Clinical Impact Ratings

Emergency Med: 6 stars

Hospitalists: 6 stars

Cardiology: 6 stars


Source Citation

Stiell IG, Walker RG, Nesbitt LP, et al. BIPHASIC Trial: a randomized comparison of fixed lower versus escalating higher energy levels for defibrillation in out-of-hospital cardiac arrest. Circulation. 2007;115:1511-7. [PubMed ID: 17353443]


Abstract

Question

In patients with out-of-hospital cardiac arrest, is an escalating higher-energy regimen better than a fixed lower-energy regimen for arrhythmia termination with an automated external defibrillator (AED) using a biphasic waveform?

Methods

Design: Randomized controlled trial.

Allocation: Concealed.*

Blinding: Blinded (health care providers, patients, data collectors, and outcome assessors).*

Follow-up period: To death or hospital discharge.

Setting: Out-of-hospital locations in 3 Canadian cities.

Patients: 221 patients ≥ 8 years of age (mean age 66 y, 80% men) who had out-of-hospital cardiac arrest and required defibrillation (for ventricular fibrillation [VF] or pulseless ventricular tachycardia) and whose initial defibrillation was provided by first responders using an AED. Exclusion criteria included terminal illness, acute trauma, exsanguination, and not having basic cardiopulmonary resuscitation for > 10 minutes. An additional 35 patients were treated with the AED but were excluded because they did not meet the inclusion criteria or were missing data from the AED. Informed consent was not required.

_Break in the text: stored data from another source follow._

(** X9. The exclusion argument counts through the nodes it lists only: a
    bare column is the tuple of that column, an array is the tuple of its
    elements, and neither the order nor the repetitions of the listed
    nodes change the log or the outcome of the call. *)
Theorem star_v2_exclude_listed ev relation alias exclude exclude' prefix suffix
    quote_identifiers except_ select_only :
  isinstance exclude [CArray; CTuple; CColumn] = true →
  isinstance exclude' [CArray; CTuple; CColumn] = true →
  (∀ excluded, excluded ∈ listed exclude ↔ excluded ∈ listed exclude') →
  run (star ev relation alias exclude prefix suffix quote_identifiers except_ select_only)
  = run (star ev relation alias exclude' prefix suffix quote_identifiers except_ select_only).
Proof.
  intros He He' Hlisted. unfold run.
  rewrite !star_v2_by_exclusion by done.
  by rewrite (exclusion_set_listed ev exclude exclude').
Qed.

Lemma retained_all (X : gset string) (columns : list (string * DataType)) :
  (∀ k, k ∈ map fst columns → k ∉ X) → retained X columns = columns.
Proof.
  unfold retained. induction columns as [|[k v] columns IH]; intros H; [done|].
  rewrite filter_cons_True by (apply H; cbn; left).
  f_equal. apply IH. intros k' Hk'. apply H. cbn. by right.
Qed.

(** X10. Excluding names that are not columns of the relation is not an
    error and changes nothing: the call returns what it returns with an
    empty exclusion. *)
Theorem star_v2_exclude_unknown ev relation alias exclude prefix suffix
    quote_identifiers except_ select_only columns :
  isinstance exclude [CArray; CTuple; CColumn] = true →
  columns_to_types ev relation = Return columns →
  (∀ excluded, excluded ∈ listed exclude →
     name (normalize_identifiers excluded (dialect ev)) ∉ map fst columns) →
  run (star ev relation alias exclude prefix suffix quote_identifiers except_ select_only)
  = run (star ev relation alias (Tuple []) prefix suffix quote_identifiers except_ select_only).
Proof.
  intros He Hcols Hunknown. unfold run.
  rewrite !star_v2_by_exclusion by done.
  unfold mbind, M_bind, lift. rewrite Hcols.
  rewrite !retained_all; [done| |].
  - intros k _. unfold exclusion_set, excluded_names_of. cbn. set_solver.
  - intros k Hk [excluded [Hin ->]]%elem_of_exclusion_set.
    by apply (Hunknown excluded).
Qed.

Intervention: The AED devices, biphasic defibrillators used by first-responding firefighters or basic life support paramedics, were randomly programmed to deliver an escalating higher-energy regimen of 200 J, 300 J, and 360 J with repeated shocks (n = 107) or a fixed lower-energy regimen of 150 J for all shocks (n = 114). The devices were reset after each patient.

Outcomes: Successful conversion (termination of VF and establishment of organized rhythm within 60 sec), termination of VF for ≥ 5 seconds after the shock, return of spontaneous circulation, survival to 24 hours and to hospital discharge, and measures of myocardial damage.

Patient follow-up: 100% (intention-to-treat analysis).

Main results

The proportion of patients requiring > 1 shock was 51% in the escalating-energy group and 45% in the fixed-energy group {P = 0.32}†. The mean number of shocks delivered was {1.9 and 2.6}†, respectively. Groups did not differ for successful conversion or VF termination with the first shock, but in patients who required > 1 shock, the rate/shock for these outcomes was higher in the escalating-energy group (Table). Groups did not differ for return of spontaneous circulation (49% vs 51%), survival to 24 hours (36% vs 33%), survival to hospital discharge (16% vs 17%), or adverse myocardial outcomes.

Conclusion

In patients with out-of-hospital cardiac arrest who required multiple shocks, biphasic waveform defibrillation using an escalating higher-energy regimen achieved ventricular fibrillation conversion more than a fixed lower-energy regimen.

*See Glossary.

†Calculated from data in article.

Source of funding: Medtronic Emergency Response Systems.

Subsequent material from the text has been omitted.